Lemma TransformD64_Hash m :
  bytes m -> length m = 64%nat -> sha256.TransformD64 m = Hash m.
Proof.
  intros Hb Hm. rewrite TransformD64_wrapper, Hash_spec by assumption.
  unfold sha256.TransformD64Wrapper.
  rewrite (SHA256_32 (SHA256 m)) by apply length_sha256.
  rewrite (SHA256_64 m) by assumption. cbn [sha256.Transform].
  rewrite (Transform1_compress sha256.Initialize m) by (assumption || reflexivity).
  assert (Hl := length_compress sha256.Initialize m).
  remember (fips.compress sha256.Initialize m) as t eqn:Et. clear Et.
  rewrite (Transform1_compress t sha256.padding1);
    [|unfold sha256.padding1; bytes_concrete|exact Hl].
  remember (fips.compress t sha256.padding1) as d eqn:Ed. clear Ed.
  rewrite Transform1_compress; [reflexivity| |reflexivity].
  apply Forall_app. split; [apply bytes_WriteBE32s|bytes_concrete].
Qed.

(** [SHA256D64], the routine that hashes the pairs of a level of a Merkle tree,
    writes for every 64-byte block of its input the double SHA-256 that [Hash]
    computes through the streaming hasher. *)
Theorem sha256d64_blocks m n :
  bytes m -> length m = (64 * n)%nat ->
  sha256.SHA256D64 m n = flat_map Hash (parse_blocks n m).
Proof.
  revert m. induction n as [|n IH]; intros m Hb Hm; [reflexivity|].
  cbn [sha256.SHA256D64 parse_blocks flat_map]. f_equal.
  - rewrite <- TransformD64_Hash; [|apply Forall_firstn, Hb|rewrite length_firstn; lia].
    rewrite !TransformD64_words by (assumption || apply Forall_firstn, Hb).
    now rewrite block_words_firstn.
  - apply IH; [apply Forall_skipn, Hb|]. rewrite length_skipn. lia.
Qed.

Lemma sha256d64_blocks_witness :
  sha256.SHA256D64 (repeat 7 128) 2 = flat_map Hash (parse_blocks 2 (repeat 7 128)).
Proof. apply sha256d64_blocks; [bytes_concrete|reflexivity]. Defined.

End Properties.

(** ** The size of a digest *)
Section Sizes.

Definition keeps_length (a : hash_alg) (k : nat) : Prop :=
  length (alg_init a) = k /\
  forall s data n, length s = k -> length (alg_transform a s data n) = k.

Lemma length_Write a k h data :
  keeps_length a k -> length (h_s h) = k -> length (h_s (Hasher64.Write a h data)) = k.
Proof.
  intros [_ Ht] Hh. unfold Hasher64.Write, Hasher64.fill.
  destruct (negb _ && _)%bool;
    match goal with |- context [match ?d with [] => _ | _ => _ end] => destruct d end;
    cbn [h_s]; destruct (64 <=? _)%nat; cbn [h_s]; auto.
Qed.

Lemma length_Finalize a k h :
  keeps_length a k -> length (h_s h) = k ->
  length (h_s (snd (Hasher64.Finalize a h))) = k /\
  exists s, fst (Hasher64.Finalize a h) = alg_output a s /\ length s = k.
Proof.
  intros Ha Hh. unfold Hasher64.Finalize. cbn [fst snd].
  split; [|eexists; split; [reflexivity|]];
    (apply length_Write; [exact Ha|]; now apply length_Write).
Qed.

Lemma sha256_keeps_length : keeps_length CSHA256 8.
Proof.
  split; [reflexivity|]. intros s data n. cbn. revert s data.
  induction n as [|n IH]; intros s data Hs; [exact Hs|]. cbn [sha256.Transform]. apply IH.
  unfold sha256.Transform1, sha256.add_words. rewrite length_map, length_combine, Hs.
  enough (H : forall ls r w, length (fst (sha256.run data ls r w)) = length r) by (rewrite H; lia).
  induction ls as [|[[o k] e] ls IHl]; intros r w; [reflexivity|]. cbn [sha256.run].
  destruct (sha256.eval_rhs data w e) as [w' v]. rewrite IHl.
  unfold sha256.Round_at. destruct (sha256.Round _ _ _ _ _ _ _ _ _). now rewrite !length_upd.
Qed.

Lemma each_block_keeps tr k s data n :
  (forall s d, length s = k -> length (tr s d) = k) ->
  length s = k -> length (each_block tr s data n) = k.
Proof.
  intros H. revert s data. induction n as [|n IH]; intros s data Hs; [exact Hs|].
  cbn [each_block]. apply IH. now apply H.
Qed.

Lemma ripemd160_keeps_length : keeps_length CRIPEMD160 5.
Proof.
  split; [reflexivity|]. intros s data n Hs. apply each_block_keeps; [|exact Hs].
  intros. apply length_Transform.
Qed.

Lemma sha1_keeps_length : keeps_length CSHA1 5.
Proof.
  split; [reflexivity|]. intros s data n Hs. apply each_block_keeps; [|exact Hs].
  intros s' d Hs'. now apply sha1_block.
Qed.

Lemma length_words (f : Z -> list Z) (s : list Z) :
  (forall x, length (f x) = 4%nat) -> length (flat_map f s) = (4 * length s)%nat.
Proof.
  intros H. induction s as [|x s IH]; [reflexivity|].
  cbn [flat_map length]. rewrite length_app, H, IH. lia.
Qed.

Lemma length_digest a k m :
  keeps_length a k -> (forall s, length s = k -> length (alg_output a s) = (4 * k)%nat) ->
  length (digest a m) = (4 * k)%nat.
Proof.
  intros Ha Ho. unfold digest.
  destruct (length_Finalize a k (Hasher64.Write a (Hasher64.new a) m) Ha) as [_ (s & -> & Hs)].
  - apply length_Write; [exact Ha|]. exact (proj1 Ha).
  - now apply Ho.
Qed.

Lemma length_digest_sha256 m : length (digest CSHA256 m) = 32%nat.
Proof.
  apply (length_digest CSHA256 8 m sha256_keeps_length). intros s Hs. cbn [alg_output CSHA256].
  rewrite length_words, Hs; [reflexivity|]. intros. apply length_WriteBE32.
Qed.

Lemma length_digest_ripemd160 m : length (digest CRIPEMD160 m) = 20%nat.
Proof.
  apply (length_digest CRIPEMD160 5 m ripemd160_keeps_length). intros s Hs.
  cbn [alg_output CRIPEMD160]. rewrite length_words, Hs; [reflexivity|].
  intros. apply length_le_bytes.
Qed.

Lemma length_digest_sha1 m : length (digest CSHA1 m) = 20%nat.
Proof.
  apply (length_digest CSHA1 5 m sha1_keeps_length). intros s Hs. cbn [alg_output CSHA1].
  rewrite length_words, Hs; [reflexivity|]. intros. apply length_WriteBE32.
Qed.

Lemma length_Hash160 m : length (Hash160 m) = 20%nat.
Proof.
  unfold Hash160, CHash160.Finalize. destruct (Hasher64.Finalize _ _). apply length_digest_ripemd160.
Qed.

Lemma length_CHash256 h : length (h_s h) = 8%nat -> length (CHash256.Finalize h) = 32%nat.
Proof.
  intros Hh. unfold CHash256.Finalize.
  destruct (Hasher64.Finalize CSHA256 h) as [buf h'].
  match goal with |- context [Hasher64.Finalize CSHA256 ?x] =>
    destruct (length_Finalize CSHA256 8 x sha256_keeps_length) as [_ (s & -> & Hs)] end.
  - apply length_Write; [apply sha256_keeps_length|reflexivity].
  - cbn [alg_output CSHA256]. rewrite length_words, Hs; [reflexivity|].
    intros. apply length_WriteBE32.
Qed.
========================================
*Instructions to follow*. Your answer should be one number: how many lines in the records above include "unfold".

*Solution for this task*. 9